These observations inform deployment strategies that should be aligned with specific operational priorities. For a robust F1 baseline with broad stability, GPT-4o-mini provides the most balanced trade-off. When false positives are costly and overall accuracy is paramount, GPT-4o is better suited for compliance-oriented review. For early-stage safety screening where sensitivity is prioritized, GPT-5-mini maximizes factor capture and can be paired with human verification or cascaded filtering. Open-source models are currently most effective for action-level analyses at L1, while their performance at L3/L4 improves when combined with domain knowledge bases or weakly supervised adaptation strategies. The qualitative envelopes shown in Figure 10 and Figure 11 align closely with the quantitative rankings presented in Table A2 and Table A3.
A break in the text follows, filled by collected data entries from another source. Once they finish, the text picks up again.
(** C33: the HTTP parser accepts exactly the responses that mean one thing: a
    status line with code 200 and header fields of at most 64 KiB of UTF-8, a blank line,
    and the body; no transfer coding, and at most one content length, which
    is then the length of the body. The result is that body. *)
Theorem http_response_exact response body :
  parse_http_response response = Ok body ↔
  ∃ status fields, let head := join_crlf (status :: (field_line <$> fields)) in
    response = head ++ SEPARATOR ++ body ∧ status_ok status = true ∧
    Forall no_crlf (status :: (field_line <$> fields)) ∧ Forall (λ f, x3a ∉ f.1) fields ∧
    len head ≤ MAX_HTTP_HEADER_BYTES ∧ is_Some (chars head) ∧ announces fields body.
Proof.
  unfold parse_http_response. split.
  - intros H. apply bind_ok in H as (sep & Hsep%ok_or_ok & H).
    apply find_window_some in Hsep as [(head & rest & -> & <-) _].
    destruct (Z.ltb_spec MAX_HTTP_HEADER_BYTES (Z.of_nat (length head))) as [|Hlen]; [done|].
    rewrite take_app_length in H. apply bind_ok in H as (head' & Hutf%ok_or_ok & H).
    unfold from_utf8 in Hutf. destruct (chars head) as [cs|] eqn:Ecs; [|done]. injection Hutf as <-.
    destruct (split_crlf head) as [|status lines] eqn:Es; [done|].
    destruct (status_ok status) eqn:Est; [|done]. cbn [negb] in H. apply bind_ok in H as (cl & Hcl & H).
    destruct (fields_of_lines _ _ _ Hcl) as (fields & -> & Hcolon). exists status, fields. cbn zeta.
    pose proof (join_split_crlf head) as Hj. rewrite Es in Hj. rewrite Hj.
    replace (length head + 4)%nat with (length (head ++ SEPARATOR)) in H by (rewrite length_app; done).
    rewrite (app_assoc head), drop_app_length in H.
    apply fold_check_line in Hcl as [Hcode Hcl]; [|done].
    assert (rest = body ∧ announces fields body) as [-> Hann].
    { destruct Hcl as [[Hnone ->]|(f & z & Hone & Hz & _ & ->)].
      - injection H as ->. split; [done|]. split; [done|by left].
      - destruct (Z.eqb_spec (len rest) z) as [<-|]; [|done]. injection H as ->. split; [done|]. split; [done|]. right. by exists f. }
    split_and!; try done. rewrite <- Es. apply split_crlf_lines.
  - intros (status & fields & Hresp & Hst & Hlines & Hcolon & Hlen & [cs Hcs] & Hcode & Hcl). cbn zeta in *.
    set (head := join_crlf _) in *.
    assert (find_window SEPARATOR response = Some (length head)) as ->.
    { rewrite Hresp. apply find_blank_line; [done|done|]. apply not_elem_of_cons. split; [intros <-; done|].
      intros (f & Hf & _)%list_elem_of_fmap. unfold field_line in Hf. by destruct f.1. }
    cbn [ok_or mbind result_bind]. unfold len in Hlen. rewrite (proj2 (Z.ltb_ge _ _)) by done.
    rewrite Hresp, take_app_length. unfold from_utf8. rewrite Hcs. cbn [ok_or mbind option_bind result_bind].
    unfold head. rewrite split_join_crlf by done. fold head. rewrite Hst. cbn [negb].
    replace (length head + 4)%nat with (length (head ++ SEPARATOR)) by (rewrite length_app; done).
    rewrite (app_assoc head), drop_app_length.
    destruct Hcl as [Hnone|(f & Hone & Hz)].
    + rewrite (proj2 (fold_check_line fields None None Hcolon)); [done|]. split; [done|by left].
    + rewrite (proj2 (fold_check_line fields None (Some (len body)) Hcolon)).
      * cbn [mbind result_bind]. by rewrite Z.eqb_refl.
      * split; [done|]. right. by exists f, (len body).
Qed.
5.3.3. Error Pattern Analysis

To provide transparency and guide future improvements, we analyzed the error patterns in GPT-4o’s predictions. We identified 304 false positives (hallucinations, 8.57%) and 654 false negatives (omissions, 18.44%), achieving an overall accuracy of 72.98%. We categorized the errors into distinct patterns (Table 2). The predominance of omissions over hallucinations (2.15:1 ratio) indicates a conservative bias. Notably, organizational-level factors (Level 4) were most frequently missed (37.5% of all omissions), while precondition factors (Level 2) showed the highest hallucination rate, particularly for psychological factors such as PC100 (Adverse Mental States, 48 cases).
Table 2. Error Pattern Analysis for GPT-4o HFACS Classification.
Representative Examples:
  • Category Confusion (ACN 1294113): A UAV pilot filed a NOTAM but forgot to contact the Tower via phone before each flight. Ground truth: AE200 (Perceptual Errors—memory lapse). GPT-4o prediction: AE100 (Skill-Based Errors). The model confused cognitive failure with skill deficiency.
  • Level Confusion (ACN 1652001): UAV operator reported miscommunication with ATC during flight. Ground truth: PC100 + PP100 (Level 2—preconditions). GPT-4o prediction: AE100 (Level 1—unsafe act). The model attributed the error to operator skill rather than underlying workload/stress conditions.
  • Organizational Blindness (ACN 879418): Pilot allowed non-qualified person in pilot seat during mission. Ground truth included OP000 (Organizational Process) and OR000 (Resource Management). GPT-4o correctly identified supervisory failures but missed organizational root causes.
These error patterns suggest targeted improvements including contrastive learning for category distinction, hierarchical reasoning for level attribution, and enhanced attention to organizational factors in complex incidents.

5.4. Ablation Studies

5.4.1. Design and Reporting Protocol

This ablation study systematically evaluates the independent and combined effects of two components—a YAML-based HFACS/UAV knowledge resource and in-context few-shot exemplars—using a controlled 2 × 2 factorial design. All experiments use GPT-4o-mini with identical decoding settings (temperature = 0.1 ). Prompts differ only in the presence/absence of the two components. The evaluation set comprises 200 expert-annotated UAV accident reports in a multi-label regime over 18 HFACS 8.0 categories. Macro-F1 is computed as the unweighted average of per-category F1 scores across all 18 categories, giving each category equal weight regardless of frequency.
We compare four configurations: Baseline (No-YAML, zero-shot),+YAML (YAML, zero-shot), +Few-shot (No-YAML, few-shot), and Full (YAML, few-shot). The YAML resource supplies HFACS 8.0 definitions, hierarchical relations, and UAV terminology in a machine-readable format, ensuring transparency and reproducibility, but excludes any hand-crafted narrative-to-label rules (see Figure 3 and Table A1. Few-shot exemplars are drawn from a pool disjoint from the evaluation set to prevent information leakage, and all other hyperparameters are kept fixed across conditions. We report Macro-F1 and absolute/relative changes versus the Baseline. No additional inferential statistics are introduced.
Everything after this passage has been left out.